▸ **WHAT THE TASK REQUIRES**
The lines below that include "request" are to be found and copied.

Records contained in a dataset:
:::

Definition BZM_bridge_end_maintenance : prog link esp_err_t :=
  let? b := get_bridge in
  if negb (MAINTENANCE b) then prog_ret ESP_ERR_INVALID_STATE
  else
    let? _ := put_bridge (b <| MAINTENANCE := false |>) in
    BZM_bridge_init.

Definition BZM_bridge_is_initialized : prog link bool :=
  let? b := get_bridge in prog_ret (INITIALIZED b).

Definition BZM_bridge_get_info : prog link (esp_err_t * option bzm_bridge_info_t) :=
  let? (err, response) :=
    transact BZM_BRIDGE_PAGE_SYSTEM BZM_BRIDGE_SYSTEM_GET_INFO [] (BZM_BRIDGE_VERSION_MAX_LENGTH + 4) 500 in
  if negb (bool_decide (err = ESP_OK)) then prog_ret (err, None)
  else prog_ret (bzm_bridge_decode_info response).

Definition BZM_bridge_get_rx_stats : prog link (esp_err_t * bzm_bridge_rx_stats_t) :=
  let? (err, response) :=
    transact BZM_BRIDGE_PAGE_SYSTEM BZM_BRIDGE_SYSTEM_GET_RX_STATS [] BZM_BRIDGE_RX_STATS_LENGTH 500 in
  if bool_decide (err = ESP_ERR_INVALID_SIZE) then prog_ret (ESP_ERR_INVALID_RESPONSE, invalidate_rx_stats)
  else if negb (bool_decide (err = ESP_OK)) then prog_ret (err, invalidate_rx_stats)
  else prog_ret (bzm_bridge_decode_rx_stats (Some response)).

Definition safety_command (command : Z) : prog link (esp_err_t * bzm_bridge_safety_status_t) :=
  let? (err, response) :=
    transact BZM_BRIDGE_PAGE_SYSTEM command [] BZM_BRIDGE_SAFETY_STATUS_LENGTH 500 in
  if bool_decide (err = ESP_ERR_INVALID_SIZE)
  then prog_ret (ESP_ERR_INVALID_RESPONSE, invalidate_safety_status)
  else if negb (bool_decide (err = ESP_OK)) then prog_ret (err, invalidate_safety_status)
  else prog_ret (bzm_bridge_decode_safety_status (Some response)).

Definition BZM_bridge_get_safety_status := safety_command BZM_BRIDGE_SYSTEM_GET_SAFETY_STATUS.
Definition BZM_bridge_arm_safety := safety_command BZM_BRIDGE_SYSTEM_ARM_SAFETY_LEASE.
Definition BZM_bridge_safety_heartbeat := safety_command BZM_BRIDGE_SYSTEM_SAFETY_HEARTBEAT.
Definition BZM_bridge_clear_safety_fault := safety_command BZM_BRIDGE_SYSTEM_CLEAR_SAFETY_FAULT.
Definition BZM_bridge_disarm_safety := safety_command BZM_BRIDGE_SYSTEM_DISARM_SAFETY_LEASE.

Definition BZM_bridge_pulse_asic_reset : prog link esp_err_t :=
  let? err := BZM_bridge_set_asic_reset false in
  if negb (bool_decide (err = ESP_OK)) then prog_ret err
  else
    let? _ := driver (vTaskDelay uart (pdMS_TO_TICKS uart 100)) in
    let? err := BZM_bridge_set_asic_reset true in
    if negb (bool_decide (err = ESP_OK)) then prog_ret err
    else
      let? _ := driver (vTaskDelay uart (pdMS_TO_TICKS uart 100)) in
      prog_ret ESP_OK.

Definition BZM_bridge_get_asic_trip : prog link (esp_err_t * option bool) :=
  get_gpio BZM_BRIDGE_GPIO_ASIC_TRIP.

Definition BZM_bridge_set_fan_percent (percent : f32) : prog link esp_err_t :=
  if negb (is_finite percent) || flt percent (f32_of_Z 0) || flt (f32_of_Z 1) percent
  then prog_ret ESP_ERR_INVALID_ARG
  else
    let request := u8 (fround (fmul percent (f32_of_Z 100))) in
    let? (err, response) := transact BZM_BRIDGE_PAGE_FAN BZM_BRIDGE_FAN_SET_SPEED [request] 1 200 in
    if negb (bool_decide (err = ESP_OK)) then prog_ret err
    else prog_ret (if (length response =? 1)%nat && (byte_at response 0 =? 0)
                   then ESP_OK else ESP_ERR_INVALID_RESPONSE).

Definition BZM_bridge_get_fan_rpm : prog link (esp_err_t * option Z) :=
  let? (err, response) := transact BZM_BRIDGE_PAGE_FAN BZM_BRIDGE_FAN_GET_TACH [] 2 1000 in
  if negb (bool_decide (err = ESP_OK)) then prog_ret (err, None)
  else if negb (length response =? 2)%nat then prog_ret (ESP_ERR_INVALID_RESPONSE, None)
  else prog_ret (ESP_OK, Some (read_le16 response 0)).
End link.

(** ** Specification of the safety status *)

Definition outputs_safe (s : bzm_bridge_safety_status_t) : bool :=
  negb (five_volt_enabled s) && asic_reset_asserted s && (fan_percent s =? 100).
Definition boot_safe (s : bzm_bridge_safety_status_t) : bool :=
  stage s =? BZM_BRIDGE_SAFETY_STAGE_BOOT_SAFE.
Definition lease_valid (s : bzm_bridge_safety_status_t) : bool :=
  boot_safe s || ((state s =? BZM_BRIDGE_SAFETY_STATE_CONTROLLED) && (0 <? lease_remaining_ms s)).
Definition fault_clear (s : bzm_bridge_safety_status_t) : bool :=
  fault s =? BZM_BRIDGE_SAFETY_FAULT_NONE.
Definition fault_latched (s : bzm_bridge_safety_status_t) : bool :=
  state s =? BZM_BRIDGE_SAFETY_STATE_FAULT_LATCHED.

Definition runtime_of (s : bzm_bridge_safety_status_t) : Z :=
  if negb (fault_clear s) then BZM_BRIDGE_SAFETY_RUNTIME_BAD_FAULT
  else if trip_input_asserted s then BZM_BRIDGE_SAFETY_RUNTIME_BAD_TRIP_INPUT
  else if state s =? BZM_BRIDGE_SAFETY_STATE_SAFE_OFF then BZM_BRIDGE_SAFETY_RUNTIME_GOOD_SAFE_OFF
  else if negb (lease_valid s) then BZM_BRIDGE_SAFETY_RUNTIME_BAD_LEASE
  else BZM_BRIDGE_SAFETY_RUNTIME_GOOD_CONTROLLED.

Definition production_of (s : bzm_bridge_safety_status_t) : Z :=
  if negb (stage s =? BZM_BRIDGE_SAFETY_STAGE_TRIP_LATCH)
  then BZM_BRIDGE_SAFETY_PRODUCTION_BAD_STAGE_DISABLED
  else if negb (runtime_of s <=? 1) then BZM_BRIDGE_SAFETY_PRODUCTION_BAD_RUNTIME
  else if negb (capabilities s =? 0xff) then BZM_BRIDGE_SAFETY_PRODUCTION_BAD_CAPABILITY_GAP
  else BZM_BRIDGE_SAFETY_PRODUCTION_GOOD.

:::

▸ **RESPONSE AREA**
    let request := u8 (fround (fmul percent (f32_of_Z 100))) in
    let? (err, response) := transact BZM_BRIDGE_PAGE_FAN BZM_BRIDGE_FAN_SET_SPEED [request] 1 200 in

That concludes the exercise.